Dataset entries
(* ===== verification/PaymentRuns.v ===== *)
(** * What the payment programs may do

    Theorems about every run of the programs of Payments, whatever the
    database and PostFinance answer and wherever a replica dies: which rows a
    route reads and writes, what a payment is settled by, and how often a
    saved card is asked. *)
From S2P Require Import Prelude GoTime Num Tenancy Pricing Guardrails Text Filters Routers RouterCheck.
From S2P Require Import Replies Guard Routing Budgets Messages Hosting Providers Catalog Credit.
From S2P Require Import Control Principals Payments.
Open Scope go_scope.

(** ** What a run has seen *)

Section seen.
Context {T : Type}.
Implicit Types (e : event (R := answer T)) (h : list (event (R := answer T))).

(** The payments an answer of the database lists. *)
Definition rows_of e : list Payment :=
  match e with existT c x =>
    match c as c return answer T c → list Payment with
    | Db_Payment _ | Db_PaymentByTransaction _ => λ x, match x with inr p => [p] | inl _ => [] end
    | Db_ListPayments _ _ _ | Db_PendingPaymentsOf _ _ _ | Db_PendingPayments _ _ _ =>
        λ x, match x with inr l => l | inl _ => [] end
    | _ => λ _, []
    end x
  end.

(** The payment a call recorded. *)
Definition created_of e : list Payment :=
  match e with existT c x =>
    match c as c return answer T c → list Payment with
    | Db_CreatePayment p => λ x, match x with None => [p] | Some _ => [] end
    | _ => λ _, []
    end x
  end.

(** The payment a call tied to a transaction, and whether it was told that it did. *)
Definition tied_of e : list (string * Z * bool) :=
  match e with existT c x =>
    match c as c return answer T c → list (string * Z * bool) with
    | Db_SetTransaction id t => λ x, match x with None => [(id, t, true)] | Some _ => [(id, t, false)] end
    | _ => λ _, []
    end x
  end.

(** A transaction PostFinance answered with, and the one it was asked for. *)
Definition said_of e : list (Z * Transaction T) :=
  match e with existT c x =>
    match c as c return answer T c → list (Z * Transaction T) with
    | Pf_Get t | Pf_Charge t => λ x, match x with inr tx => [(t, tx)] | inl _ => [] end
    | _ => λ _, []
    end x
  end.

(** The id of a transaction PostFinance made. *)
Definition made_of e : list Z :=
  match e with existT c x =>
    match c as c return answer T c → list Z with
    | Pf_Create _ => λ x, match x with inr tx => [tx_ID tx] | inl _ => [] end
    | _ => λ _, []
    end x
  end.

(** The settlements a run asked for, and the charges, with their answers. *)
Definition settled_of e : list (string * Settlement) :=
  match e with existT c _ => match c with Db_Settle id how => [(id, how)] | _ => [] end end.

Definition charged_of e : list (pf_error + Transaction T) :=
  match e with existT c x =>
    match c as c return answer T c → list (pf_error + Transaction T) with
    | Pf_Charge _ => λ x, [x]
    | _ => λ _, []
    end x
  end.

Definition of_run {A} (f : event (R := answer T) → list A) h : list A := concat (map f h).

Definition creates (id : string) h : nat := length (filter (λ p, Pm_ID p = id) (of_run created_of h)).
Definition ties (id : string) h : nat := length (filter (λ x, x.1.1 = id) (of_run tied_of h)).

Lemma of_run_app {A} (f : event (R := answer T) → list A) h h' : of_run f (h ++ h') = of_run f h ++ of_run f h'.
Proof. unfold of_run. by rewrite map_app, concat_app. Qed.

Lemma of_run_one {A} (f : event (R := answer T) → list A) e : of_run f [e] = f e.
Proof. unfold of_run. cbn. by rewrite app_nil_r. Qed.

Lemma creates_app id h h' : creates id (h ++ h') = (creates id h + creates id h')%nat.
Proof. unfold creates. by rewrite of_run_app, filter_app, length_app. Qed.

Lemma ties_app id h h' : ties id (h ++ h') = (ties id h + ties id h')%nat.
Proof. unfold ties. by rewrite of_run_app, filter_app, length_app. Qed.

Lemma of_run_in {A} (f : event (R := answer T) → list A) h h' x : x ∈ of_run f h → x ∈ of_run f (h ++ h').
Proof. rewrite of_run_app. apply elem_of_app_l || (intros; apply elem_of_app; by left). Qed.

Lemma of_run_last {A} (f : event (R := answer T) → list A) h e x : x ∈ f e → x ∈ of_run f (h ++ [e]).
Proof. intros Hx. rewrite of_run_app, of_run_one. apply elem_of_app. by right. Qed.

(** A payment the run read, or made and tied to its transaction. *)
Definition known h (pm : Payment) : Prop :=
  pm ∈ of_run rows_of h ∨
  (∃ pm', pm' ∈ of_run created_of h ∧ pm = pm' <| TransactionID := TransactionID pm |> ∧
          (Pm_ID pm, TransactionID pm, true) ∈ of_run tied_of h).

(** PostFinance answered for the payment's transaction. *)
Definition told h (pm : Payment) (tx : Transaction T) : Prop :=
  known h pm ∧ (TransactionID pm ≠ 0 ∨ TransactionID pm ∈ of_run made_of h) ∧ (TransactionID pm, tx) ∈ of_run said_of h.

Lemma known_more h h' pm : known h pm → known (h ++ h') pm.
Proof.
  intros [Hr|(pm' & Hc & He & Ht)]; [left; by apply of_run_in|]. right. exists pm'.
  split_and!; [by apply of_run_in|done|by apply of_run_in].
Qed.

• [What you are asked to do]
Set down, exactly as they appear above, all lines from the one that has "Proof. intros Hx." down to the one that has "pm ∈ of_run rows_of h ∨", including those two and no others.

• [Response area]
Proof. intros Hx. rewrite of_run_app, of_run_one. apply elem_of_app. by right. Qed.

(** A payment the run read, or made and tied to its transaction. *)
Definition known h (pm : Payment) : Prop :=
  pm ∈ of_run rows_of h ∨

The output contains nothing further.